Peer Evaluation and GSoC

Peer evaluation is a component that can improve the scalability of the OERu course delivery model. There have been discussions on the mailing list about how this might work, but nobody has built the tools so that we can test the ideas in one of the course offerings.

The OER Foundation has been selected as a mentoring organization for this year's Google Summer of Code (GSoC). Our call for student developers produced a number of proposals that each could have advanced the OERu and WikiEducator projects but we could only accept one. Akash Agarwal is an enthusiastic third year student at IIIT Hyderabad who will be devoting his summer to developing software to help us explore Peer Evaluation. His complete proposal is available in the wiki.

 

Akash Agarwal

"I am very grateful to WikiEducator for showing faith in me and giving me such a warm welcome" said Akash Agarwal.  "It would be really helpful if I could get some critical feedback about how peer evaluation could be implemented in the courses delivered by the OERu. Later on, I am keen to take on some of the larger technical challenges and possibilities of making OERu courses truly scalable, open and automated." 

Timothy McCallum (USQ) and Luis Miguel Morillas (WikiEducator community) have agreed to help with the technical reviews of Akash's work.

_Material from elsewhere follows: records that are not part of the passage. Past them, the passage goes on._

(* ===== verification/Timer.v ===== *)
(** * Timers (src/src/timer.c)

    A timer is shared by two threads: the dispatch thread of OpenMAMA's
    timer heap, which calls [timerCallback] when its element is due, and the
    thread of the timer's queue, which runs the queued callbacks and the
    application's calls.  Every access to the timer's memory, the heap and
    the queue is one atomic action; the functions are programs of actions
    ([Threads]), and [next] interleaves the two threads.  *)

From S2P Require Import Prelude CLib CMonad CDouble UQueue Queue Threads.

Module Timer.

(** ** Data *)

Inductive tid := tHeap | tQueue.

#[export] Instance tid_eq_dec : EqDecision tid.
Proof. solve_decision. Defined.

(** What a timer enqueues. *)
Inductive tevent := evQueueCallback | evDestroyCallback.

(** What the application observes, the release of the memory, and the moment
    from which a timer counts as destroyed. *)
Inductive tlog := lDestroying | lAction | lOnTimerDestroyed | lFree.

(** [struct timeval]. *)
Notation timeval := (Z * Z)%type (only parsing).

(** The fields of [zmqTimerImpl] that change, the heap and the queue:
    [alive] while the memory is allocated, [elems] the allocated timer
    elements with their timeouts, [armed] those the heap will fire, [lock]
    the owner of the heap's recursive lock and the number of times it locked
    it. *)
Record timer := mkTimer {
  alive : bool;
  mTimerElement : option nat;
  mInterval : double;
  mDestroying : Z;
  mAction : bool;
  elems : gmap nat timeval;
  armed : gset nat;
  creates : nat;
  destroys : nat;
  lock : option (tid * nat);
  events : list tevent;
  enqueues : nat;
  log : list tlog }.

Definition set_element e s := mkTimer (alive s) e (mInterval s) (mDestroying s) (mAction s) (elems s) (armed s) (creates s) (destroys s) (lock s) (events s) (enqueues s) (log s).
Definition set_interval i s := mkTimer (alive s) (mTimerElement s) i (mDestroying s) (mAction s) (elems s) (armed s) (creates s) (destroys s) (lock s) (events s) (enqueues s) (log s).
Definition set_destroying d s := mkTimer (alive s) (mTimerElement s) (mInterval s) d (mAction s) (elems s) (armed s) (creates s) (destroys s) (lock s) (events s) (enqueues s) (log s).
Definition set_action a s := mkTimer (alive s) (mTimerElement s) (mInterval s) (mDestroying s) a (elems s) (armed s) (creates s) (destroys s) (lock s) (events s) (enqueues s) (log s).
Definition set_heap e a s := mkTimer (alive s) (mTimerElement s) (mInterval s) (mDestroying s) (mAction s) e a (creates s) (destroys s) (lock s) (events s) (enqueues s) (log s).
Definition set_counts c d s := mkTimer (alive s) (mTimerElement s) (mInterval s) (mDestroying s) (mAction s) (elems s) (armed s) c d (lock s) (events s) (enqueues s) (log s).
Definition set_lock l s := mkTimer (alive s) (mTimerElement s) (mInterval s) (mDestroying s) (mAction s) (elems s) (armed s) (creates s) (destroys s) l (events s) (enqueues s) (log s).
Definition set_events ev n s := mkTimer (alive s) (mTimerElement s) (mInterval s) (mDestroying s) (mAction s) (elems s) (armed s) (creates s) (destroys s) (lock s) ev n (log s).
Definition set_alive b s := mkTimer b (mTimerElement s) (mInterval s) (mDestroying s) (mAction s) (elems s) (armed s) (creates s) (destroys s) (lock s) (events s) (enqueues s) (log s).
Definition add_log l s := mkTimer (alive s) (mTimerElement s) (mInterval s) (mDestroying s) (mAction s) (elems s) (armed s) (creates s) (destroys s) (lock s) (events s) (enqueues s) (log s ++ [l]).
Definition connection_start (this : nat) : OC mama_status :=
  c ← the_conn this;
  r ← call_handle (mama_loadBridge (c_mw c)); put_conn this (set_bridge r.2 c) ;;
  CALL_MAMA_FUNC (mret r.1) (
  c ← the_conn this;
  r ← call_handle (mama_loadPayloadBridge (c_payload c)); put_conn this (set_payloadBridge r.2 c) ;;
  CALL_MAMA_FUNC (mret r.1) (
  CALL_MAMA_FUNC (call mama_open) (
  c ← the_conn this;
  r ← call_handle (mama_getDefaultEventQueue (c_bridge c)); put_conn this (set_queue r.2 c) ;;
  CALL_MAMA_FUNC (mret r.1) (
  c ← the_conn this;
  r ← call_handle mamaTransport_allocate; put_conn this (set_transport r.2 c) ;;
  CALL_MAMA_FUNC (mret r.1) (
  c ← the_conn this;
  CALL_MAMA_FUNC (call (mamaTransport_create (c_transport c) (c_name c) (c_bridge c))) (
  CALL_MAMA_FUNC (call (mama_startBackgroundEx (c_bridge c))) (
  mret MAMA_STATUS_OK))))))).

Definition connection_destroy (this : nat) : OC mama_status :=
  c ← the_conn this;
  CALL_MAMA_FUNC (call (mama_stop (c_bridge c))) (
  CALL_MAMA_FUNC (call (mamaTransport_destroy (c_transport c))) (
  CALL_MAMA_FUNC (call mama_close) (
  cmodify (λ s, set_conns (delete this (o_conns s)) s) ;;
  mret MAMA_STATUS_OK))).

Definition removePublisher (this : nat) (topic : list byte) : OC () :=
  c ← the_conn this; put_conn this (set_cache (delete topic (c_pubs c)) c).

(** The [shared_ptr] that is returned goes to the variable [o]. *)
Definition getPublisher (o : owner) (this : nat) (topic : list byte) : OC (option nat) :=
  c ← the_conn this;
  match c_pubs c !! topic with
  | Some a =>
      s ← cget;
      match o_pubs s !! a with
      | Some p => put_pub a (set_owners ({[o]} ∪ p_owners p) p) ;; mret (Some a)
      | None => mret None
      end
  | None =>
      a ← new_addr;
      put_pub a (mkPublisher this 0 topic {[o]}) ;;
      c ← the_conn this;
      put_conn this (set_cache (<[topic := a]> (c_pubs c)) c) ;;
      mret (Some a)
  end.

(** ** session *)

Definition new_session (pConn : nat) : OC nat :=
  a ← new_addr; put_sess a (mkSession pConn 0 0) ;; mret a.

Definition session_start (this : nat) : OC mama_status :=
  x ← the_sess this;
  c ← the_conn (se_conn x);
  r ← call_handle (mamaQueue_create (c_bridge c)); put_sess this (mkSession (se_conn x) r.2 (se_dispatcher x)) ;;
  CALL_MAMA_FUNC (mret r.1) (
  x ← the_sess this;
  r ← call_handle (mamaDispatcher_create (se_queue x)); put_sess this (mkSession (se_conn x) (se_queue x) r.2) ;;
  CALL_MAMA_FUNC (mret r.1) (
  mret MAMA_STATUS_OK)).

Definition session_destroy (this : nat) : OC mama_status :=
  x ← the_sess this;
  CALL_MAMA_FUNC (call (mamaDispatcher_destroy (se_dispatcher x))) (
  CALL_MAMA_FUNC (call (mamaQueue_destroyTimedWait (se_queue x) 100)) (
  cmodify (λ s, set_sessions (delete this (o_sessions s)) s) ;;
  mret MAMA_STATUS_OK)).

(** ** publisher *)

Definition publisher_destroy (a : nat) : OC mama_status :=
  p ← the_pub a;
  removePublisher (p_conn p) (p_topic p) ;;
  cmodify (λ s, set_pubs (delete a (o_pubs s)) s) ;;
  mret MAMA_STATUS_OK.

(** The end of the [shared_ptr] in the variable [o]: [publisherDeleter] for
    the last one. *)
Definition release (o : owner) (a : nat) : OC () :=
  p ← the_pub a;
  let rest := p_owners p ∖ {[o]} in
  put_pub a (set_owners rest p) ;;
  if decide (rest = ∅) then _ ← publisher_destroy a; mret () else mret ().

There are many practical and implementation elements to consider, particularly in our environment where courses not only may be studied for credit, but might offer alternative certification for different forms of participation, have students dip in and out, or even be offered in parallel to a more traditional course at a partner institution. During our initial prototypes we will focus on trialling peer evaluation as a mechanism for peer-learning support to gain experience in how these methods could be used for formative evaluation and potentially reliable methods for recognizing participation in OERu courses.    

The GSoC development schedule only allows 3 months of coding starting May 19th. This compressed timeline means that feedback from the community as early as possible is essential in making Akash's ambitious project the best it can be.